Valentina Curandi: Student Presentation An inquiry into the production of reproduction through an artistic proposition making dispositions for the end of life

Advisor/tutor: Rachel O’ Reilly
Arnhem, March 2018

Abstract

The following thesis accompanies the artistic project pursued during my master’s study at the Dutch Art Institute. I began the program while simultaneously confronting issues of personal and creative mortality in a body conditioned by a post-child-birth immunitarian deficiency. This circumstance led to an artistic project inviting the school into a reflection on mortality as a temporal intensification of obligations in the management of personal relations. The work started by reflecting on the transference, in a public context, of gestures deemed legal when performed privately. The decision of donating the body of my artistic work to the school had a leading question: what is this structure of bequeathment between the body of the bequeather and the body that accepts the gift? I was then confronted by the legal boundaries defining my interests as separated into genealogical and individual (autological) levels. An instance of immunization appeared within the will to form obligations towards genealogical priorities. The situation brought forth another question: by inviting a paradoxically contractual intensification of intimacy with the school is it possible to exit the lines of obligation? The Lawful binding of the subject to obligation formed an understanding of the production of reproduction in contractual neoliberal times. The thesis reflects on the connection between intimacy (forming bonds) and subjective freedom (in the figure of the will) where norms for the production of reproduction in sexed bodies form.
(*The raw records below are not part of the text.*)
Lemma normalize_spec x y : wf x -> wf y -> sign x = PSTM_ZPOS -> sign y = PSTM_ZPOS -> 0 < mag y ->
  Z.of_nat (used x) < 4000 -> Z.of_nat (used y) < 4000 ->
  exists x' y', normalize x y = Okay (x', y', Z.to_nat (norm_of (mag y))) /\ wf x' /\ wf y' /\ sign x' = PSTM_ZPOS /\
    sign y' = PSTM_ZPOS /\ mag x' = mag x * 2 ^ norm_of (mag y) /\ mag y' = mag y * 2 ^ norm_of (mag y) /\
    (alloc x <= alloc x')%nat /\ used y' = (lead_of (mag y) + 1)%nat /\ (used x' <= used x + 1)%nat.
Proof.
  intros Wx Wy Px Py Hy Ux Uy. unfold normalize. destruct (count_bits_spec y Wy) as (n & -> & En). cbn [mbind ret_bind].
  destruct (Z.eqb_spec (mag y) 0); [lia|]. pose proof (Z.log2_nonneg (mag y)). pose proof (norm_range (mag y)) as Rn.
  assert (Z.of_nat (n mod 32) = (Z.log2 (mag y) + 1) mod 32) as Em by (rewrite Nat2Z.inj_mod, En; done).
  assert (forall y', wf y' -> mag y' = mag y * 2 ^ norm_of (mag y) -> used y' = (lead_of (mag y) + 1)%nat) as Hused.
  { intros y' W M. pose proof (norm_top (mag y) Hy) as [H1 H2]. rewrite <- M in *. pose proof (Bpow_pos (lead_of (mag y))).
    assert (lead_of (mag y) < used y')%nat by (apply used_gt; [done|lia]).
    assert (used y' <= S (lead_of (mag y)))%nat by (apply used_le; [done|]; rewrite Bpow_S; unfold B in *; lia). lia. }
  destruct (Nat.ltb_spec (n mod 32) 31) as [Hn|Hn].
  - assert (31 - n mod 32 = Z.to_nat (norm_of (mag y)))%nat as ->.
    { unfold norm_of in *. rewrite <- (Nat2Z.id (31 - n mod 32)), Nat2Z.inj_sub, Em by lia. f_equal. Z.div_mod_to_equations. lia. }
    destruct (mul_2d_spec x (Z.to_nat (norm_of (mag y))) x Wx (wf_pre _ Wx)) as (nx & (x' & -> & W1 & M1 & S1 & A1) & B1 & _); [lia|lia|].
    destruct (mul_2d_spec y (Z.to_nat (norm_of (mag y))) y Wy (wf_pre _ Wy)) as (ny & (y' & -> & W2 & M2 & S2 & A2) & _ & _); [lia|lia|].
    cbn [mbind ret_bind]. rewrite Z2Nat.id in M1, M2, S1, S2 by lia. exists x', y'. pose proof (mag_lt x (wf_pre _ Wx)).
    pose proof (Z.pow_pos_nonneg 2 (norm_of (mag y)) ltac:(lia) ltac:(lia)).
    split; [done|]. split; [done|]. split; [done|].
    split; [|split; [|split; [by rewrite M1|split; [by rewrite M2|split; [lia|split; [by apply Hused|]]]]]].
    + destruct (Z.eq_dec (mag x') 0) as [E0|E0]; [apply W1; by apply (mag_zero x' W1)|]. rewrite S1; congruence.
    + rewrite S2; [done|]. nia.
    + apply used_le; [done|]. rewrite M1, Bpow_add. change (B ^ Z.of_nat 1) with B.
      assert (2 ^ norm_of (mag y) < B) by (apply Z.pow_lt_mono_r; lia). nia.
  - assert (norm_of (mag y) = 0) as E0.
    { pose proof (Nat.mod_upper_bound n 32 ltac:(lia)). unfold norm_of. Z.div_mod_to_equations. lia. }
    exists x, y. specialize (Hused y Wy). rewrite E0 in *. rewrite !Z.mul_1_r in *.
    split; [done|]. split; [done|]. split; [done|]. split; [done|]. split; [done|]. split; [done|]. split; [done|].
    split; [lia|]. split; [by apply Hused|lia].
Qed.

(** ** Division *)

Lemma used_eq a b : wf a -> wf b -> mag a = mag b -> used a = used b.
Proof.
  intros Wa Wb E. apply Nat.le_antisymm; apply used_le; try done; [rewrite E|rewrite <- E]; apply mag_lt, wf_pre; done.
Qed.

(** Everything between the normalisation and the results. *)
Definition div_digits (x y t1 : pstm_int) : ret (pstm_int * list Z) :=
  let n := (used x - 1)%nat in
  let t := (used y - 1)%nat in
  y ← pstm_lshd y (n - t);
  '(x, qd) ← sub_while 4 x y 0;
  q ← put (replicate (n - t + 1) 0) (n - t) qd;
  y ← pstm_rshd y (n - t);
  div_loop (n - t) x y q t1 t.

Lemma div_digits_spec x y t1 t : wf x -> wf y -> sign x = PSTM_ZPOS -> sign y = PSTM_ZPOS -> mag y <= mag x ->
  used y = (t + 1)%nat -> Z.of_nat (used y) < 4096 -> 2 ^ 30 * B ^ Z.of_nat t <= mag y < 2 ^ 31 * B ^ Z.of_nat t ->
  (2 <= alloc t1)%nat -> (forall j, (j < used x - used y)%nat -> far y t (mag x) j) ->
  exists x' ql, div_digits x y t1 = Okay (x', ql) /\ div_inv y t (mag x) 0 x' ql /\
    length ql = (used x - used y + 1)%nat.
Proof.
  intros Wx Wy Px Py Hle Uy Hs Ht A1 Hf. unfold div_digits. rewrite Uy in *. replace (t + 1 - 1)%nat with t by lia.
  pose proof (Bpow_pos t) as Pt.
  assert (t + 1 <= used x)%nat as Hu by (rewrite <- Uy; apply used_le; [done|]; pose proof (mag_lt x (wf_pre _ Wx)); lia).
  replace (used x - 1 - t)%nat with (used x - (t + 1))%nat by lia. set (d := (used x - (t + 1))%nat) in *.
  destruct (lshd_spec y d (wf_pre _ Wy)) as (y1 & -> & Py1 & M1 & S1 & U1 & _ & W1). specialize (W1 Wy ltac:(lia)).
  cbn [mbind ret_bind]. pose proof (Bpow_pos d) as Pd. assert (0 < mag y1) as Hy1 by (rewrite M1; nia).
  assert (mag x < 4 * mag y1) as H4.
  { pose proof (mag_lt x (wf_pre _ Wx)) as [_ Hx]. replace (used x) with (S (t + d)) in Hx by lia.
    rewrite Bpow_S, Bpow_add in Hx. rewrite M1.
    assert (2 ^ 30 * B ^ Z.of_nat t * B ^ Z.of_nat d <= mag y * B ^ Z.of_nat d) by (apply Z.mul_le_mono_nonneg_r; lia).
    assert (B = 4 * 2 ^ 30) as EB by done. rewrite EB in Hx at 1. lia. }
  destruct (sub_while_spec 4 x y1 0 Wx W1 Px) as (x1 & -> & Wx1 & Px1 & Mx1 & Ax1); [congruence|lia|done|lia|done|done|].
  cbn [mbind ret_bind]. rewrite Z.add_0_l. set (qd := mag x / mag y1).
  assert (0 <= qd < B) as Rq.
  { split; [apply Z.div_pos; lia|]. apply Z.div_lt_upper_bound; unfold B; lia. }
  unfold put. rewrite length_replicate. destruct (Nat.ltb_spec d (d + 1)); [|lia]. cbn [mbind ret_bind].
  destruct (rshd_spec y1 d W1) as (y2 & -> & W2 & M2 & S2 & _). cbn [mbind ret_bind].
  rewrite M1, Z.div_mul in M2 by lia. rewrite M1, Z.div_mul in S2 by lia.
  pose proof (used_eq y2 y W2 Wy M2) as U2.
  assert (div_inv y t (mag x) d x1 (<[d := qd]> (replicate (d + 1) 0))) as I.
  { split; [done|done|pose proof (pre_used x (wf_pre _ Wx)); unfold alloc in *; lia|by rewrite Mx1, M1| | | |].
    - apply digits_ok_insert; [auto with pstm|done].
    - rewrite length_insert, length_replicate. lia.
    - intros j Hj. rewrite nth_lookup, list_lookup_insert_ne, <- nth_lookup by lia. apply nth_replicate_0.
    - rewrite dval_insert, nth_replicate_0, dval_replicate by (rewrite length_replicate; lia). rewrite Mx1, M1. unfold qd. rewrite M1.
      pose proof (Z_div_mod_eq_full (mag x) (mag y * B ^ Z.of_nat d)). lia. }
  destruct (div_loop_spec y2 t (mag x) W2 ltac:(rewrite S2; [congruence|lia]) ltac:(lia) ltac:(lia) ltac:(rewrite M2; done)
    d x1 (<[d := qd]> (replicate (d + 1) 0)) t1) as (x' & ql & E & I' & L).
  { destruct I. split; rewrite ?M2; done. }
  { intros j Hj. unfold far. rewrite M2. by apply Hf. }
  { done. }
  exists x', ql. split; [done|]. split; [|rewrite L, length_insert, length_replicate; lia].
  destruct I'. split; rewrite <- ?M2; done.
Qed.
My theoretical analysis begins in chapter one with analyzing the role of contractualism in defining liberal and neoliberal subjectivity as dependent on relations of performance of affective bondage. Then, I move onto a reflection on how the concept of self-management, in moving between conceptualizations of freedom and manipulation of enslavement, indicates the need for tracing a historical lineage of the development of contract theory and its inherent exclusion of the female subject, among others. In chapter two I unfold the materiality of my contractual proposal as it forms the argumentative nucleus of contractualism, while exploring the paradoxical nature of its locuses: me as gendered and sexualized material (woman) and the body of work to be bequeathed as both material and an immaterial artistic gesture and legal performative act. This brought me to issues of alienation and disembodiment that confirm the construction of personhood, or how the paradox of the concept of nature is prone to cultural objectification. The topic of the governance of intimacy enters as I reflect on the manipulation of states of reality and virtuality of bodily im/materiality. In chapter three I inquire into the language of immunity as this adheres to the inoculating effects of contracting and creating opposite forces within my will: the performance of reproduction in biology confronts the demands of genealogical protection and functionality in ways that contrast immunitarian operativity in the factuality of pregnancy. I return to my own work in an effort to contextualize the interventions as part of an ongoing research on what can be entailed performativity in such a gift, donation, rest, remain and reminder of myself(1).

(1) As deemed necessary to the writing of a last will and testamentcontractual device.